Neff continues, “We look in the mirror and don’t like what we see (both literally and figuratively), and the shame starts to set in. Most of us are incredibly hard on ourselves when we admit some flaw or shortcoming. ‘I’m not good enough. I’m worthless.’ It’s not surprising that we hide the truth from ourselves when honesty is met with such harsh condemnation.”
Instead, Neff suggests that we learn to practice self-compassion. Rather than feeling that we are at fault and therefore undeserving of compassion, we need to reframe our thinking and understand that everyone is worthy of compassion, even from ourselves!
She explains that there are three components to self-compassion:
Self-kindness vs. self-judgment. Self-compassionate people understand that no one is perfect. When we fail or experience difficulties, instead of responding with anger and frustration, we can respond with understanding. That doesn’t mean that we have to accept the failure or the difficulty, but rather than adding to it by judging and self-flagellating, you can be kind to yourself and recognize that it is sometimes inevitable.

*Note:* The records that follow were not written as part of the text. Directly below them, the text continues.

Lemma DeleteFlexAlgo_spec (n : Node F) st a n' e conn :
  realises (routing n) st -> DeleteFlexAlgo n a = Ok (n', e) ->
  realises (routing n') (spec conn (OpDeleteFlexAlgo a) st).1 /\ e = (spec conn (OpDeleteFlexAlgo a) st).2.
Proof.
  intros [H1 H2 H3]. unfold DeleteFlexAlgo, refuse, agree. destruct st as [locs algos ps]. cbn [spec st_algos st_locators] in *.
  destruct (list_find _ _) as [[i cur]|] eqn:Ef.
  2: { rewrite (keyed_None FC_Algo id _ _ _ H2 Ef). by intros [= <- <-]. }
  rewrite (keyed_Some FC_Algo id _ _ _ _ _ H2 Ef).
  assert (E : existsb (fun lc => LC_Algo lc =? a) (locators (routing n)) = negb (bool_decide (map_Forall (fun _ b => b <> a) locs))).
  { apply eq_true_iff_eq. rewrite negb_true_iff, bool_decide_eq_false, existsb_exists.
    rewrite (keyed_all loc_key LC_Algo (fun b => b <> a) _ _ H1), Forall_forall. split.
    - intros (lc & Hin%list_elem_of_In & E) Hf. specialize (Hf lc Hin). lia.
    - intros Hn. destruct (List.existsb (fun lc => LC_Algo lc =? a) (locators (routing n))) eqn:Ex.
      + by apply existsb_exists in Ex.
      + destruct Hn. intros lc Hin Ea. apply not_true_iff_false in Ex. apply Ex, existsb_exists.
        exists lc. split; [by apply list_elem_of_In|lia]. }
  rewrite E. case_bool_decide; cbn [negb]; intros [= <- <-]; [|done]. split; [|done].
  split; [done|by eapply (keyed_delete FC_Algo id)|done].
Qed.

Lemma AddPrefix_spec (n : Node F) st ap n' e conn :
  realises (routing n) st -> AddPrefix n ap = Ok (n', e) ->
  realises (routing n') (spec conn (OpAddPrefix ap) st).1 /\ e = (spec conn (OpAddPrefix ap) st).2.
Proof.
  intros [H1 H2 H3]. unfold AddPrefix, refuse, agree. destruct st as [locs algos ps], ap as [p m]. cbn [spec st_prefixes AP_Prefix AP_Metric] in *.
  destruct (negb (checkAdvertisedPrefix _)); [by intros [= <- <-]|]. rewrite <- H3, lookup_fmap.
  destruct (optionPrefixes (routing n) !! Masked p) as [cur|]; cbn [fmap option_fmap option_map]; [by intros [= <- <-]|].
  intros [= <- <-]. split; [|done]. split; [done|done|]. cbn. by rewrite fmap_insert, H3.
Qed.

Lemma DeletePrefix_spec (n : Node F) st p n' e :
  realises (routing n) st -> DeletePrefix n p = Ok (n', e) ->
  realises (routing n') (spec (is_connected n) (OpDeletePrefix p) st).1 /\ e = (spec (is_connected n) (OpDeletePrefix p) st).2.
Proof.
  intros [H1 H2 H3]. unfold DeletePrefix, refuse, agree. destruct st as [locs algos ps]. cbn [spec st_prefixes] in *.
  rewrite <- H3, lookup_fmap. destruct (optionPrefixes (routing n) !! Masked p) as [cur|]; cbn [fmap option_fmap option_map].
  - intros [= <- <-]. split; [|done]. split; [done|done|]. cbn. by rewrite fmap_delete, H3.
  - by intros [= <- <-].
Qed.

(** Each operation on the settings does what the specification says, and answers
    so. *)
Lemma setting_refines hmac o op now (n : Node F) st n' e :
  is_setting op = true -> realises (routing n) st -> perform hmac o op now n = Ok (n', e) ->
  realises (routing n') (spec (is_connected n) op st).1 /\ e = (spec (is_connected n) op st).2.
Proof.
  intros Hop Hr. destruct op; try done; cbn [perform];
    eauto using AddLocator_spec, DeleteLocator_spec, AddFlexAlgo_spec, DeleteFlexAlgo_spec, AddPrefix_spec, DeletePrefix_spec.
Qed.

(** They are always answered. *)
Lemma setting_answered hmac o op now (n : Node F) : is_setting op = true -> exists r, perform hmac o op now n = Ok r.
Proof.
  destruct op; try done; intros _; cbn [perform];
    unfold AddLocator, DeleteLocator, AddFlexAlgo, DeleteFlexAlgo, AddPrefix, DeletePrefix, refuse, agree; cbv zeta;
    repeat case_match; by eexists.
Qed.
End Operations.

(** ** Everything else leaves the settings alone *)

Section Frames.
Context {F : Type} `{FIB F} (table : F -> gmap Prefix (list NextHopInfo)) `{!FIBLaws F table}.
Context {T : Type} `{TentativeSet T} (hmac : AuthAlgorithm -> bytes -> bytes -> bytes).

Lemma setup_kept (n n' : Node F) : kept table n n' -> setup (routing n') = setup (routing n).
Proof using. intros []. unfold setup. congruence. Qed.

Section Turn.
Context (o : Oracle).

Lemma setup_retry n : setup (routing (retry_fib o n)) = setup (routing n).
Proof using.
  unfold retry_fib. case_bool_decide; [done|].
  exact (f_equal snd (fixed_programFIB (watched (core n)) (info_orders o) (routing n) (rib (routing n)))).
Qed.

Lemma setup_recompute (x x' : Loop) now :
  recompute (T := T) o x now = Ok x' -> setup (routing (node x')) = setup (routing (node x)).
Proof using.
  unfold recompute. cbv zeta. destruct (_ && _); [|by intros [= <-]].
  intros ([s b] & Hu & [= <-])%bind_Ok. by apply updateRIB_setup in Hu.
Qed.
End Turn.
End Frames.

(** ** What every reachable configuration satisfies *)

(** A locator is for algorithm 0 or one the node takes part in; algorithms are in
    the range of RFC 9350; prefixes are routable, at a metric that can be
    reached. *)
Record settings_ok (st : settings) : Prop := {
  so_locators : map_Forall (fun _ a => takes_part st a = true) (st_locators st);
  so_algos : map_Forall (fun a fa => FC_Algo fa = a /\ 128 <= a) (st_algos st);
  so_prefixes : map_Forall (fun p m => m < maxPathMetric /\ Is4In6 (p_addr p) = false /\ IsMulticast (p_addr p) = false /\
                                       IsLinkLocalUnicast (p_addr p) = false) (st_prefixes st)
}.

Lemma spec_conn c c' op st : (spec c op st).1 = (spec c' op st).1.
Proof. destruct st, op; try done; cbn [spec]; repeat case_match; done. Qed.

Lemma checked_prefix p m :
  checkAdvertisedPrefix (mkAdvertised p m) = true ->
  m < maxPathMetric /\ Is4In6 (p_addr (Masked p)) = false /\ IsMulticast (p_addr (Masked p)) = false /\
  IsLinkLocalUnicast (p_addr (Masked p)) = false.
Proof.
  unfold checkAdvertisedPrefix. cbv zeta. cbn [AP_Prefix AP_Metric]. intros [[_ Hc]%andb_true_iff Hm]%andb_true_iff.
  apply negb_true_iff in Hc. apply orb_false_iff in Hc as [[[H1 H2]%orb_false_iff H3]%orb_false_iff _].
  split_and!; [lia|done..].
Qed.

Lemma spec_ok c op st : settings_ok st -> settings_ok (spec c op st).1.
Proof.
  intros [H1 H2 H3]. destruct st as [locs algos ps]; cbn [st_locators st_algos st_prefixes] in *.
  destruct op as [[p a]|p|fa|a|[p m]|p| | | | | |]; try done; cbn [spec].
  - destruct (_ || _) eqn:E; [done|]. destruct (locs !! _); [done|]. apply orb_false_iff in E as [_ E%negb_false_iff].
    split; [|done..]. cbn in *. by apply map_Forall_insert_2.
  - destruct (locs !! _); [|done]. split; [|done..]. cbn in *. by apply map_Forall_delete.
  - destruct (_ <? _) eqn:E; [done|]. destruct (algos !! _); [done|]. split; [|by apply map_Forall_insert_2; [lia|]|done].
    intros p b Hb. specialize (H1 p b Hb). unfold takes_part in *. cbn in *. destruct (b =? 0); [done|]. cbn in *.
    apply bool_decide_eq_true in H1. apply bool_decide_eq_true. rewrite lookup_insert_is_Some'. tauto.
  - destruct (algos !! a); [|done]. case_bool_decide as Hf; [|done]. split; [|by apply map_Forall_delete|done].
    intros p b Hb. specialize (H1 p b Hb). specialize (Hf p b Hb). unfold takes_part in *. cbn in *. destruct (b =? 0); [done|].
    cbn in *. apply bool_decide_eq_true in H1. apply bool_decide_eq_true. by rewrite lookup_delete_ne.
  - destruct (checkAdvertisedPrefix _) eqn:E; [|done]. cbn [negb]. destruct (ps !! _); [done|]. split; [done|done|].
    cbn in *. apply map_Forall_insert_2; [by apply checked_prefix|done].
  - destruct (ps !! _); [|done]. split; [done|done|]. cbn in *. by apply map_Forall_delete.
Qed.

(** ** The settings a node starts with *)

Lemma keyed_list_to_map {A K V} `{Countable K} (k : A -> K) (v : A -> V) l :
  NoDup (k <$> l) -> keyed k v l (list_to_map ((fun a => (k a, v a)) <$> l)).
Proof.
  intros Hd. split; [done|]. intros x y. rewrite <- elem_of_list_to_map.
  - rewrite list_elem_of_fmap. split; [intros (a & [= -> ->] & Ha); by exists a|intros (a & Ha & <- & <-); by exists a].
  - rewrite <- list_fmap_compose. exact Hd.
Qed.

Definition configured {F} (op : options F) : settings :=
  mkSettings (list_to_map ((fun lc => (loc_key lc, LC_Algo lc)) <$> o_locators op))
    (list_to_map ((fun fa => (FC_Algo fa, fa)) <$> o_flexAlgos op))
    (AP_Metric <$> fold_left option_prefix (o_prefixes op) ∅).

Lemma option_prefixes_all (P : Prefix -> Z -> Prop) l :
  Forall (fun ap => P (Masked (AP_Prefix ap)) (AP_Metric ap)) l -> map_Forall P (AP_Metric <$> fold_left option_prefix l ∅).
Proof.
  intros Hl. apply map_Forall_fmap. revert Hl. assert (H0 : map_Forall (fun p ap => P p (AP_Metric ap)) ∅) by apply map_Forall_empty.
  revert H0. generalize (∅ : gmap Prefix AdvertisedPrefix) as m0. induction l as [|ap l IH]; intros m0 H0; [done|].
  intros [Hp Hl]%Forall_cons. apply IH; [|done]. by apply map_Forall_insert_2.
Qed.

Common humanity vs. isolation. It’s easy to think that you are the only one in your situation – that you are the only one who has ever suffered in this specific way. Practicing self-compassion means that you understand that being “human” means that mistakes happen and that everyone is subject to them. When you take away the isolation and recognize that you are part of a larger group, you can be kinder to yourself and your suffering is less severe.

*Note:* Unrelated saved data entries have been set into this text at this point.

(* ===== verification/ReloadRun.v ===== *)
(** A reload of a running server against a restart on the same file, and what a
    reload that is retried makes of the refusals of the first.

    The theorems are proved for any server that keeps [ApiLaws]; the event loop of
    a node, with any turns between two calls, is one. *)

From stdpp Require Import sorting strings.
From S2P Require Import Prelude.
From S2P Require Import Netip.
From S2P Require Import Ids.
From S2P Require Import Auth.
From S2P Require Import Circuit.
From S2P Require Import Server.
From S2P Require Import FlexAlgo.
From S2P Require Import Tent.
From S2P Require Import Rib.
From S2P Require Import EndX.
From S2P Require Import NodeLsp.
From S2P Require Import Loop.
From S2P Require Import Mutate.
From S2P Require Import Serve.
From S2P Require Import Options.
From S2P Require Import Text.
From S2P Require Import Config.
From S2P Require Import Reload.
From S2P Require Import Settings.
From S2P Require Import TextSpec.
From S2P Require Import RibSpec.
From S2P Require Import EndXSpec.
From S2P Require Import ServeSpec.
From S2P Require Import SettingsSpec.
From S2P Require Import ConfigSpec.
From S2P Require Import ReloadSpec.
Local Open Scope Z_scope.

(** ** Files a restart accepts *)

Section Files.
Context {F : Type} (netlinkFIB : Z -> F) (noop : F).
Context (ParseDuration : bytes -> option Z) (connectedPrefixes : string -> list Prefix).

(** The file becomes options that validate, and names no locator twice. *)
Record accepted (open : opener) (c : Config) (op : options F) : Prop := {
  ac_options : exists opts, Config_Options netlinkFIB noop ParseDuration connectedPrefixes open c = Ok (Some opts) /\
                            op = apply_options noop opts;
  ac_locators : NoDup (loc_key <$> o_locators op)
}.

Mindfulness vs. over-identification. It’s hard to look at our own emotions objectively, but that is what self-compassion requires of us. We need to both put our emotions in perspective (understand our suffering in relation to what is going on around us) and also be non-judgmental and allow our emotions to be felt. Neff describes this element of self-compassion as mindfulness.

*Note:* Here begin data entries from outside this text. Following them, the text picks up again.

(* ===== verification/ReloadServe.v ===== *)
(** A reload of the event loop: between two calls the loop takes whatever turns it
    takes, and a call is one of its turns.

    [Served] is the loop with the number of calls made; what happens before each
    call, and what Go left open in it, is given by [before_call] and [at_call]. *)

From stdpp Require Import sorting strings.
From S2P Require Import Prelude.
From S2P Require Import Netip.
From S2P Require Import Ids.
From S2P Require Import Auth.
From S2P Require Import Circuit.
From S2P Require Import Server.
From S2P Require Import FlexAlgo.
From S2P Require Import Tent.
From S2P Require Import Rib.
From S2P Require Import EndX.
From S2P Require Import NodeLsp.
From S2P Require Import Loop.
From S2P Require Import Mutate.
From S2P Require Import Serve.
From S2P Require Import Options.
From S2P Require Import Text.
From S2P Require Import Config.
From S2P Require Import Reload.
From S2P Require Import Settings.
From S2P Require Import TextSpec.
From S2P Require Import RibSpec.
From S2P Require Import EndXSpec.
From S2P Require Import RibSelect.
From S2P Require Import NodeLspSpec.
From S2P Require Import ServeSpec.
From S2P Require Import SettingsSpec.
From S2P Require Import ConfigSpec.
From S2P Require Import ReloadSpec.
From S2P Require Import ReloadRun.
Local Open Scope Z_scope.

Section Served.
Context {F : Type} `{FIB F} (table : F -> gmap Prefix (list NextHopInfo)) `{!FIBLaws F table}.
Context {T : Type} `{TentativeSet T} (hmac : AuthAlgorithm -> bytes -> bytes -> bytes).
Context (before_call : nat -> list (Oracle * arm * moment)) (at_call : nat -> Oracle * moment).

Record Served : Type := mkServed { served : Loop (F := F); calls_made : nat }.

(** A management call: the turns before it, the operation, and what follows every
    event; the caller gets the operation's answer. *)
#[export] Instance served_api : Api Served := fun op y =>
  let '(o, t) := at_call (calls_made y) in
  x ← run (T := T) hmac (served y) (before_call (calls_made y));
  '(n, e) ← perform hmac o op (at_event t) (node x);
  x ← settle (T := T) hmac o (mkLoop n (holding x)) t;
  mret (mkServed x (S (calls_made y)), e).

Lemma run_app a b (x : Loop (F := F)) : run (T := T) hmac x (a ++ b) = (x ← run (T := T) hmac x a; run (T := T) hmac x b).
Proof using.
  revert x. induction a as [|[[o m] t] a IH]; intros x; [done|]. cbn [app run]. destruct (turn _ _ _ _ _); [apply IH|done..].
Qed.

(** The call is a turn of the loop. *)
Lemma issue_run op y y' e :
  issue op y = Ok (y', e) ->
  run (T := T) hmac (served y) (before_call (calls_made y) ++ [((at_call (calls_made y)).1, OnOperation op, (at_call (calls_made y)).2)]) = Ok (served y').
Proof using.
  unfold issue, served_api. destruct (at_call (calls_made y)) as [o t]. intros (x & H1 & ([n e'] & H2 & (x2 & H3 & [= <- <-])%bind_Ok)%bind_Ok)%bind_Ok.
  rewrite run_app, H1. cbn [run fst snd]. unfold turn, handle, operate. unfold mbind, outcome_bind. rewrite H2.
  unfold mret, outcome_ret. cbn [served]. by rewrite H3.
Qed.

(** Turns in which nobody else asks for a change of the settings. *)
Definition quiet (t : Oracle * arm * moment) : Prop :=
  match t.1.2 with OnOperation op => is_setting op = false | _ => True end.

Context (quiet_before : forall i, Forall quiet (before_call i)).

Lemma quiet_settings turns st : Forall quiet turns -> settings_after turns st = st.
Proof using.
  intros Hq. revert st. induction Hq as [|[[o a] t] turns Hs _ IH]; intros st; [done|]. cbn [settings_after fold_left].
  fold (settings_after turns). rewrite IH. cbn in *. destruct a as [| | |op]; [done..|]. by destruct st, op.
Qed.

(** What is known of the loop since [x0]. *)
Definition follows (x0 : Loop) (y : Served) (st : settings) : Prop :=
  realises (routing (node (served y))) st /\ exists turns, run (T := T) hmac x0 turns = Ok (served y).

Lemma follows_call x0 y st op y' e :
  follows x0 y st -> issue op y = Ok (y', e) ->
  exists n, realises (routing n) st /\
    (exists n' o now, perform hmac o op now n = Ok (n', e)) /\
    follows x0 y' (settings_after [((at_call (calls_made y)).1, OnOperation op, (at_call (calls_made y)).2)] st).
Proof using FIBLaws0 quiet_before.
  intros (Hr & turns & Hrun) Hi. pose proof (issue_run _ _ _ _ Hi) as Hrun'.
  unfold issue, served_api in Hi. destruct (at_call (calls_made y)) as [o t] eqn:Ec. cbn [fst snd] in *.
  apply bind_Ok in Hi as (x & H1 & ([n e'] & H2 & (x2 & H3 & [= <- <-])%bind_Ok)%bind_Ok).
  pose proof (quiet_before (calls_made y)) as Hq.
  pose proof (run_settings table hmac (before_call (calls_made y)) (served y) x st Hr H1) as Hr1.
  rewrite (quiet_settings _ _ Hq) in Hr1. exists (node x). split_and!; [done|by eexists _, _, _|].
  pose proof (run_settings table hmac _ (served y) _ st Hr Hrun') as Hr2.
  unfold settings_after in Hr2. rewrite fold_left_app in Hr2. fold (settings_after (before_call (calls_made y)) st) in Hr2.
  rewrite (quiet_settings _ _ Hq) in Hr2. split; [done|]. exists (turns ++ (before_call (calls_made y) ++ [(o, OnOperation op, t)])).
  by rewrite run_app, Hrun.
Qed.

In a culture that promotes inflating your ego to make yourself feel better in comparison to those around you, while harshly judging your failures, self-compassion can feel unnatural. Below, I’ve compiled a few of Neff’s strategies that might help you live a more enjoyable life with both your successes and your failures.
Love yourself as you would your neighbor. Think about how you would treat a good friend in the same situation. Would you reject him or her? Likely you would not. Don’t you deserve the compassion you might give someone else?
Pay attention to your self-talk. It’s possible that you don’t even realize how negative you are when you speak to yourself. Pay attention. Maybe you are saying, “Ugh. That was so stupid” or “I’m such a klutz” or even “I always mess things up.” If you wouldn’t express those kinds of sentiments to someone you care about, don’t say them to yourself! Change the way you speak to yourself.
Learn new mantras. If you want to change the way you speak, learn new mantras to say that will allow you to be self-compassionate. Say things like, “This too shall pass” and
Change your body language. The voice in your head is important, but so is the way that you move in your own body. You can comfort yourself with a physical gesture. You can put your hand over your heart or hold your arm. These gestures make you feel comforted and cared for, and they soothe the fight or flight system that is kicked up when you encounter a challenge.
Practice mindfulness. As with all of the tips above, mindfulness forces you to pay attention to the way you speak, think, and move. But pay special attention to the way you speak, think, and move in relation to yourself! This way, you can treat yourself as you would someone you love.
We all deserve kindness. Why not start with being kind to yourself?